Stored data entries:
════════

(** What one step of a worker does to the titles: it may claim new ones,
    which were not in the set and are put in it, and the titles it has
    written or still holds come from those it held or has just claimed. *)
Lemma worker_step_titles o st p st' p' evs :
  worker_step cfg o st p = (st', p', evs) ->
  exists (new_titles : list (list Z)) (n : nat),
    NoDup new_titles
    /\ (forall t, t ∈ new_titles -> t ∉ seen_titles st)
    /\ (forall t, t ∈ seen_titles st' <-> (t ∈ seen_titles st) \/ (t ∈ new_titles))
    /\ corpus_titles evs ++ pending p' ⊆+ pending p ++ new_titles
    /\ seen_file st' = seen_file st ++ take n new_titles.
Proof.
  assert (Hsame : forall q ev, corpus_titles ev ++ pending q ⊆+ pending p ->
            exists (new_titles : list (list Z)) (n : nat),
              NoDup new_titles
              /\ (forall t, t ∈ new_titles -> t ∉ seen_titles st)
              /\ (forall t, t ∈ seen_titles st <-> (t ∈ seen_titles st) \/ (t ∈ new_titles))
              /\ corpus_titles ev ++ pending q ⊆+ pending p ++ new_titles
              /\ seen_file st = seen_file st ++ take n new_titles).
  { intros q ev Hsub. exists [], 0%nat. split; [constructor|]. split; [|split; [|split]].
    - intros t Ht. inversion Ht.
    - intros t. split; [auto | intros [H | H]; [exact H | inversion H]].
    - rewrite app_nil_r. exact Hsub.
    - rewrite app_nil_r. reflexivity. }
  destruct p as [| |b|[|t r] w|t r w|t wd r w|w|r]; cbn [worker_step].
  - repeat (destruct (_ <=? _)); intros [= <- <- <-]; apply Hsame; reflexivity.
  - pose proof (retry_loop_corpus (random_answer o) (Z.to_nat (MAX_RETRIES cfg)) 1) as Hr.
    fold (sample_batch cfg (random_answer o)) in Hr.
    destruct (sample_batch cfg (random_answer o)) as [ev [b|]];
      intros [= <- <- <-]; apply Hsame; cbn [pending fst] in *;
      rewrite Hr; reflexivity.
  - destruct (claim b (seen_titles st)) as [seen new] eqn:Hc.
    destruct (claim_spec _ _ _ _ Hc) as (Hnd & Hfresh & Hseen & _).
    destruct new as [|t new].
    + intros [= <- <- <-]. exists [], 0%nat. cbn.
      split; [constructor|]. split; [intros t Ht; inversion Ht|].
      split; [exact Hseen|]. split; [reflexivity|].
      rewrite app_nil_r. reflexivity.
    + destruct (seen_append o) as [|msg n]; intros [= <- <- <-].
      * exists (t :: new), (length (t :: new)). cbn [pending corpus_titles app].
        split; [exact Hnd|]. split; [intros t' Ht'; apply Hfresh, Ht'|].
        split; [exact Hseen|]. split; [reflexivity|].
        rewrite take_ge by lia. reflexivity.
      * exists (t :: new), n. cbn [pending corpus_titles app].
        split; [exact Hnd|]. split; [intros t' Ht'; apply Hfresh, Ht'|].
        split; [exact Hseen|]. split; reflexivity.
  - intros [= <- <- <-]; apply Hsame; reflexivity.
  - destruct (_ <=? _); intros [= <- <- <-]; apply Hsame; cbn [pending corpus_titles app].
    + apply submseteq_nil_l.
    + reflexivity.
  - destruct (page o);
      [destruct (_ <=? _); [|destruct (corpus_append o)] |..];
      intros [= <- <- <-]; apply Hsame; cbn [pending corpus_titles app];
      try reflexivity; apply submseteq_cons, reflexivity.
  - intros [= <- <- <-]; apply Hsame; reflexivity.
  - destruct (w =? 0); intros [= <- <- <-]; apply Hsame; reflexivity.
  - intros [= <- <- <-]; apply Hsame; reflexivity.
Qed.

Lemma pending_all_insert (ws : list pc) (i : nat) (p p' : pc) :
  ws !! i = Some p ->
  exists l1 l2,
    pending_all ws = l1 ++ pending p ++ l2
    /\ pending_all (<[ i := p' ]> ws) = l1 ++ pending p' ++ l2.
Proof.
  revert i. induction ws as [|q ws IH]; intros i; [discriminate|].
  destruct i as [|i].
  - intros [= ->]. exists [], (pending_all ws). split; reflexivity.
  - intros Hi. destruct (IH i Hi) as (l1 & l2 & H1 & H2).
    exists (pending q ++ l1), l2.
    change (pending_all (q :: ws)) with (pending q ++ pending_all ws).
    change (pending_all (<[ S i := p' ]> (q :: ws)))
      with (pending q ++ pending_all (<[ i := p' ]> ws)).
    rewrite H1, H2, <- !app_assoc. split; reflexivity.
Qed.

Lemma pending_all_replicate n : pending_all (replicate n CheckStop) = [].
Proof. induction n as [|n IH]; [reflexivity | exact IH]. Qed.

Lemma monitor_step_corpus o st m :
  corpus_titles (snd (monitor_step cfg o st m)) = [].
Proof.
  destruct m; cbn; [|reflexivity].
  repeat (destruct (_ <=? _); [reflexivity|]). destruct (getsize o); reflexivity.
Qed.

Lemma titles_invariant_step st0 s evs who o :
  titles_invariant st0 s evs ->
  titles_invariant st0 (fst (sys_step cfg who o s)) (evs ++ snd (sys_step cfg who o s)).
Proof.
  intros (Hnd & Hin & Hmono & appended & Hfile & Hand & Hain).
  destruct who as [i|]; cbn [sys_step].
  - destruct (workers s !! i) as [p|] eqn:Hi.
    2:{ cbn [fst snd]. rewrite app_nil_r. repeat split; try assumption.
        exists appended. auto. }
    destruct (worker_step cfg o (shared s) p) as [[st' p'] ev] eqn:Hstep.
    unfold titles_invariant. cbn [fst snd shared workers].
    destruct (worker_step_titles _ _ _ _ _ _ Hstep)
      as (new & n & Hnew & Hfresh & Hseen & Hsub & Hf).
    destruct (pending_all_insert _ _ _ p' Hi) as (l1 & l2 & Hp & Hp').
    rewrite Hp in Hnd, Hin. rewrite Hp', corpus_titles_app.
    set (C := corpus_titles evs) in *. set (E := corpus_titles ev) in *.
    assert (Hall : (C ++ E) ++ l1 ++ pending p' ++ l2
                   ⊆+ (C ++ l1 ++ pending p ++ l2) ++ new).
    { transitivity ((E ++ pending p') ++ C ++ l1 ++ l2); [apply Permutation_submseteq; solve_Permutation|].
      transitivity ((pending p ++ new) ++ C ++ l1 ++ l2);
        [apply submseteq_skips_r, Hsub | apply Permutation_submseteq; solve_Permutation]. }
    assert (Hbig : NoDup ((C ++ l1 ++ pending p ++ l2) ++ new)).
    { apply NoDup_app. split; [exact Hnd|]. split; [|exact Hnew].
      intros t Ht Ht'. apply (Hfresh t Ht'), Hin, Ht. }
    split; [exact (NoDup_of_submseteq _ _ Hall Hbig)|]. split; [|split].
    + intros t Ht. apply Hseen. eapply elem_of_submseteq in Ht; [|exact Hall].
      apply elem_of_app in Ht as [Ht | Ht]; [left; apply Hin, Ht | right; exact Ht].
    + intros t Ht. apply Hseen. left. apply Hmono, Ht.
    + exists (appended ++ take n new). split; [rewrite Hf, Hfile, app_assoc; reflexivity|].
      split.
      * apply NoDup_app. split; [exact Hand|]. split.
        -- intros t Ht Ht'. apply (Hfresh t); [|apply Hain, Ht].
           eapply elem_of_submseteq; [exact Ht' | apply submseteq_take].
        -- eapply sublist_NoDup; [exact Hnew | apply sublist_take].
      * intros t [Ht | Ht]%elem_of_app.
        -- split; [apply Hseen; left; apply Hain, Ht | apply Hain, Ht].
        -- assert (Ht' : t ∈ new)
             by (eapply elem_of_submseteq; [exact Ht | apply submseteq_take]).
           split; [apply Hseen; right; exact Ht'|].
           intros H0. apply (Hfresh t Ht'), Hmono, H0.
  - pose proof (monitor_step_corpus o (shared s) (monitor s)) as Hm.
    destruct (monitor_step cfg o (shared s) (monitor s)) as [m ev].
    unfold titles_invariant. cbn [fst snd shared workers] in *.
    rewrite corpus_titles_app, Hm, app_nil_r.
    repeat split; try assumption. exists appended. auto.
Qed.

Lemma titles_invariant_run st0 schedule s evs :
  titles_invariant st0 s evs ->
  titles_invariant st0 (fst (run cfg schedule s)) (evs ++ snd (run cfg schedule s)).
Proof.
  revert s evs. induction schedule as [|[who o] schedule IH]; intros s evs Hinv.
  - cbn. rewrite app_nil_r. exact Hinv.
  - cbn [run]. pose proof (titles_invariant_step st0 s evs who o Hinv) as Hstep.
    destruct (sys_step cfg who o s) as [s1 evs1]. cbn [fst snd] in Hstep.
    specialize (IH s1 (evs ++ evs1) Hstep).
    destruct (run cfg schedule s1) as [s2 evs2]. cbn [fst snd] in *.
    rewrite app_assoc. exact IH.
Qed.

════════

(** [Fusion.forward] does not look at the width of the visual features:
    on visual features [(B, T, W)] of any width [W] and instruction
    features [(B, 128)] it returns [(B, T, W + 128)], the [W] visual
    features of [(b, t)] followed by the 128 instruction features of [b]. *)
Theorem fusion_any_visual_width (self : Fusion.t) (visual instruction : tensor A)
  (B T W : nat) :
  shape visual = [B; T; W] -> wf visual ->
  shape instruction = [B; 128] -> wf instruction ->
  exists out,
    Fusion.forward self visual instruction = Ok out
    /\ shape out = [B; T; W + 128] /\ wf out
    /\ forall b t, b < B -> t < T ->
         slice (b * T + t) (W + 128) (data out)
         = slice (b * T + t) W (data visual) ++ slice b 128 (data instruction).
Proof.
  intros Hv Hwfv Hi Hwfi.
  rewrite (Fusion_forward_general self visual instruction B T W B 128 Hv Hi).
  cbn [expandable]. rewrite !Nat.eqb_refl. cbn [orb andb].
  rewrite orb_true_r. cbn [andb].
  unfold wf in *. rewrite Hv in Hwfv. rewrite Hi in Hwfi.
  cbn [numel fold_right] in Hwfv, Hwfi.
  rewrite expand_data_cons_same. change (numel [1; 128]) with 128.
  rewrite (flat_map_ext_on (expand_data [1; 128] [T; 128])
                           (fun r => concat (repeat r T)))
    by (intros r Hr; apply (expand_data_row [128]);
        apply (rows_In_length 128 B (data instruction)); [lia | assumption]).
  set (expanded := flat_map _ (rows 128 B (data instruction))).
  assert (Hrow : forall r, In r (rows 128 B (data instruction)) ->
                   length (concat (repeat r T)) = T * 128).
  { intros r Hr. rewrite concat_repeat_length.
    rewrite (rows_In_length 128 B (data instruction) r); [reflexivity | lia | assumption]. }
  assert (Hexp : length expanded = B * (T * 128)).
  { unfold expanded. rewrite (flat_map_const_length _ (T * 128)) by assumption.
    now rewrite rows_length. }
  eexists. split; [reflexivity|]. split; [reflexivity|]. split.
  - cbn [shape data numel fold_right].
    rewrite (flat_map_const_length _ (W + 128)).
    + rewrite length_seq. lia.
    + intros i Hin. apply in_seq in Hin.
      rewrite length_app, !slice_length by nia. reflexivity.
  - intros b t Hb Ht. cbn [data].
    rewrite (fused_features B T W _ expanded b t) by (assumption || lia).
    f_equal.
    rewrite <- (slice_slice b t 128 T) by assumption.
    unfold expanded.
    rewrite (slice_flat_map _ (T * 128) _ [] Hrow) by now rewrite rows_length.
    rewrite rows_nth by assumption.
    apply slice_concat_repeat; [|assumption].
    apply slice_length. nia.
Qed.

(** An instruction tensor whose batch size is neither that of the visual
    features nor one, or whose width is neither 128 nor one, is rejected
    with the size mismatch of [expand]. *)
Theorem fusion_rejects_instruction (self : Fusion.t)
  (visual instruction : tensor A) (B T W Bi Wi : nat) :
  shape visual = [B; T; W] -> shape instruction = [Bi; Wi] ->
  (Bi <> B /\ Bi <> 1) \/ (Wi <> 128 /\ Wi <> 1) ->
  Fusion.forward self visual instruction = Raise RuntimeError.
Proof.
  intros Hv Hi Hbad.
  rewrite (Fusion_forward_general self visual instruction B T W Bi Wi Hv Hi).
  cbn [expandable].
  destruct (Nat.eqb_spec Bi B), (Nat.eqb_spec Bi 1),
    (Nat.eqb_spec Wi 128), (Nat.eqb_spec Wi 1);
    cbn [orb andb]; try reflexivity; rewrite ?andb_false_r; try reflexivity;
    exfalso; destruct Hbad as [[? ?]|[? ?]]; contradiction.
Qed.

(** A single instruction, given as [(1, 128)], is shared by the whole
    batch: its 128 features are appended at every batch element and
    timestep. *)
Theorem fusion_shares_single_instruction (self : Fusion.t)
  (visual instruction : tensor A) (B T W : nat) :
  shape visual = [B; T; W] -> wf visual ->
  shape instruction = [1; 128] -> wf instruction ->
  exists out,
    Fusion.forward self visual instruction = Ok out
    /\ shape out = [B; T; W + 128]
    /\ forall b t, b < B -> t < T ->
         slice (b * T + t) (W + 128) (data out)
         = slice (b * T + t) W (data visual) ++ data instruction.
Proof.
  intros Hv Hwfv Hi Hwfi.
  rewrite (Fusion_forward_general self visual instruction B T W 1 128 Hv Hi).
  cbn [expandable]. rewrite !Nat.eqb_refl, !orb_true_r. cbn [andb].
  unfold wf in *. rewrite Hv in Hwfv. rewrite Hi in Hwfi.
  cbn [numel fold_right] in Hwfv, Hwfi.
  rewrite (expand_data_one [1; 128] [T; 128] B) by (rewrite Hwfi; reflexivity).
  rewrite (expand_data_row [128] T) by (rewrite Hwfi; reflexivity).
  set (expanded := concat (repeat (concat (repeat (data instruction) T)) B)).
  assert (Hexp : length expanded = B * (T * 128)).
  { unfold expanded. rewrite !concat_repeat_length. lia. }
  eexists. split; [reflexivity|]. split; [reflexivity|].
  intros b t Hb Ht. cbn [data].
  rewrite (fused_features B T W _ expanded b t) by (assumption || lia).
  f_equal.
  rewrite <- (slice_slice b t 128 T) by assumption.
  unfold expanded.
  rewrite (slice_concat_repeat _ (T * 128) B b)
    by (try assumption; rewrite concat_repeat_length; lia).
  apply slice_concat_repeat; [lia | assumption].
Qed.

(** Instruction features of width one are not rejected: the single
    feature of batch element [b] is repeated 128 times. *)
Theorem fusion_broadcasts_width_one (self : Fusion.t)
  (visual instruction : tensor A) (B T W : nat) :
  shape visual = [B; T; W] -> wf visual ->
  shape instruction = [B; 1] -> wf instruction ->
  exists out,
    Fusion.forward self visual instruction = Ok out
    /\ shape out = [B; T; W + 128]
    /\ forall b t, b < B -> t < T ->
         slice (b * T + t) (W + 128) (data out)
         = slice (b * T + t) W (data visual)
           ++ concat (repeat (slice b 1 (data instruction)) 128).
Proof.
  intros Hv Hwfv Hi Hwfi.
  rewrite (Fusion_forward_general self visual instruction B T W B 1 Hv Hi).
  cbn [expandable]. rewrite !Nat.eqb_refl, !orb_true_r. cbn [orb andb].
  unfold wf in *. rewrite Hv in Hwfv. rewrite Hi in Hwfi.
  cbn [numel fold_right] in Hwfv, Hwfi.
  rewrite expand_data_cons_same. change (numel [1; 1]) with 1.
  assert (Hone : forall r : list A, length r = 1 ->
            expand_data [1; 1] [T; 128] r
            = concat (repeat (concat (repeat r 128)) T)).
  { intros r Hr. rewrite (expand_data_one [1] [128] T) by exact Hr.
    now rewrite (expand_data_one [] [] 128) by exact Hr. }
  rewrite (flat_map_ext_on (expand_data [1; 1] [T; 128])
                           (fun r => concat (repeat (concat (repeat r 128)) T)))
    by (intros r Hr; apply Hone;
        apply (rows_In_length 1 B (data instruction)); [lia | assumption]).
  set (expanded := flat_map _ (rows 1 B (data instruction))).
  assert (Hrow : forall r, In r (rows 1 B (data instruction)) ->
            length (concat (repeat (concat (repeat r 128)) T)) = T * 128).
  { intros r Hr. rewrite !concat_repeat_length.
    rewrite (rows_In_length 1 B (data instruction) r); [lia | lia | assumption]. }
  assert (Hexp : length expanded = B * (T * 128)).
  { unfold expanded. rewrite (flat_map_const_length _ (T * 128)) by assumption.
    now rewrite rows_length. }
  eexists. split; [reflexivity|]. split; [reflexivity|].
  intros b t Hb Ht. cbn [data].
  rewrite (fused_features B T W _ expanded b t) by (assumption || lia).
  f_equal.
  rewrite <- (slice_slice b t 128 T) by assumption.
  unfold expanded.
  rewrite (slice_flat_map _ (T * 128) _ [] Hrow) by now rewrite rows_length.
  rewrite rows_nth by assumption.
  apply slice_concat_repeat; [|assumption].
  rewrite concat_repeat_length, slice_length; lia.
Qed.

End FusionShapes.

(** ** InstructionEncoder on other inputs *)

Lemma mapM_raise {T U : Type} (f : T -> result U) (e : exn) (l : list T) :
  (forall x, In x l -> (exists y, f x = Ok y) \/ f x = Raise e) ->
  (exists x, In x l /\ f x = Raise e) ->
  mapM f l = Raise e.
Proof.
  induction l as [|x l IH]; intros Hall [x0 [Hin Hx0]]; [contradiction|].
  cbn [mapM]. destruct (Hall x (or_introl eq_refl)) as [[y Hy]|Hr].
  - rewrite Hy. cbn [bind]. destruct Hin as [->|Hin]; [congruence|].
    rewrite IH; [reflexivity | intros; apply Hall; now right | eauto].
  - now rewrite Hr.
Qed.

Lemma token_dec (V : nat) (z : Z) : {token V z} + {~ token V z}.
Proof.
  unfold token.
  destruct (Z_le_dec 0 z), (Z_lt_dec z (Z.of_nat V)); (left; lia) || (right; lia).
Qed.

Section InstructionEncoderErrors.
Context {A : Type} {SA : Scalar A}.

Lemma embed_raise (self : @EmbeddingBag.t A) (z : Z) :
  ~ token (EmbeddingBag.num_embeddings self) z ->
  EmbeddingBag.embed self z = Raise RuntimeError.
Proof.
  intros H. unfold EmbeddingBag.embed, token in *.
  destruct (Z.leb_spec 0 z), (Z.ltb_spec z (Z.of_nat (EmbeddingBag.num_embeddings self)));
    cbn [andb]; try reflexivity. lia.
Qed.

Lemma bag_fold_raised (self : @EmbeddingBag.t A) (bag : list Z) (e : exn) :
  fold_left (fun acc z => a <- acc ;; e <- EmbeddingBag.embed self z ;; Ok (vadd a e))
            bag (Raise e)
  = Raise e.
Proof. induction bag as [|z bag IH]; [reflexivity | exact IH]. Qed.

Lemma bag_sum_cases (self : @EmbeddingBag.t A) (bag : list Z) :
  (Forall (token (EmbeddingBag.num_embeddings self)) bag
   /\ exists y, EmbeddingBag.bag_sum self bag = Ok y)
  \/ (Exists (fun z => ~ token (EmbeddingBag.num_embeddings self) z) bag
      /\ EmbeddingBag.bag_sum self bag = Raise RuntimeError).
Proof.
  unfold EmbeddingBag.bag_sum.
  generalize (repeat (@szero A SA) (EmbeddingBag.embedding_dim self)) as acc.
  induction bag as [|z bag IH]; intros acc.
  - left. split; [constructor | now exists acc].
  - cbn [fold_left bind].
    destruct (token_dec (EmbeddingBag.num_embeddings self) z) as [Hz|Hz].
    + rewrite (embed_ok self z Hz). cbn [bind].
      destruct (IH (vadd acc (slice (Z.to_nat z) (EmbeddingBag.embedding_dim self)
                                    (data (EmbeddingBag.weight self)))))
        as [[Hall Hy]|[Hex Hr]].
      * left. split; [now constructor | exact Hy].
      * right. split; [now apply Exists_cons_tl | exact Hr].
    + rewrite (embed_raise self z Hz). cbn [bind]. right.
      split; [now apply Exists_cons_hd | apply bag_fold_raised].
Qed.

════════

*Prompt*. Wherever the string "change" appears in the entries, copy that line.

*Result*.
    change (pending_all (q :: ws)) with (pending q ++ pending_all ws).
    change (pending_all (<[ S i := p' ]> (q :: ws)))
  rewrite expand_data_cons_same. change (numel [1; 128]) with 128.
  rewrite expand_data_cons_same. change (numel [1; 1]) with 1.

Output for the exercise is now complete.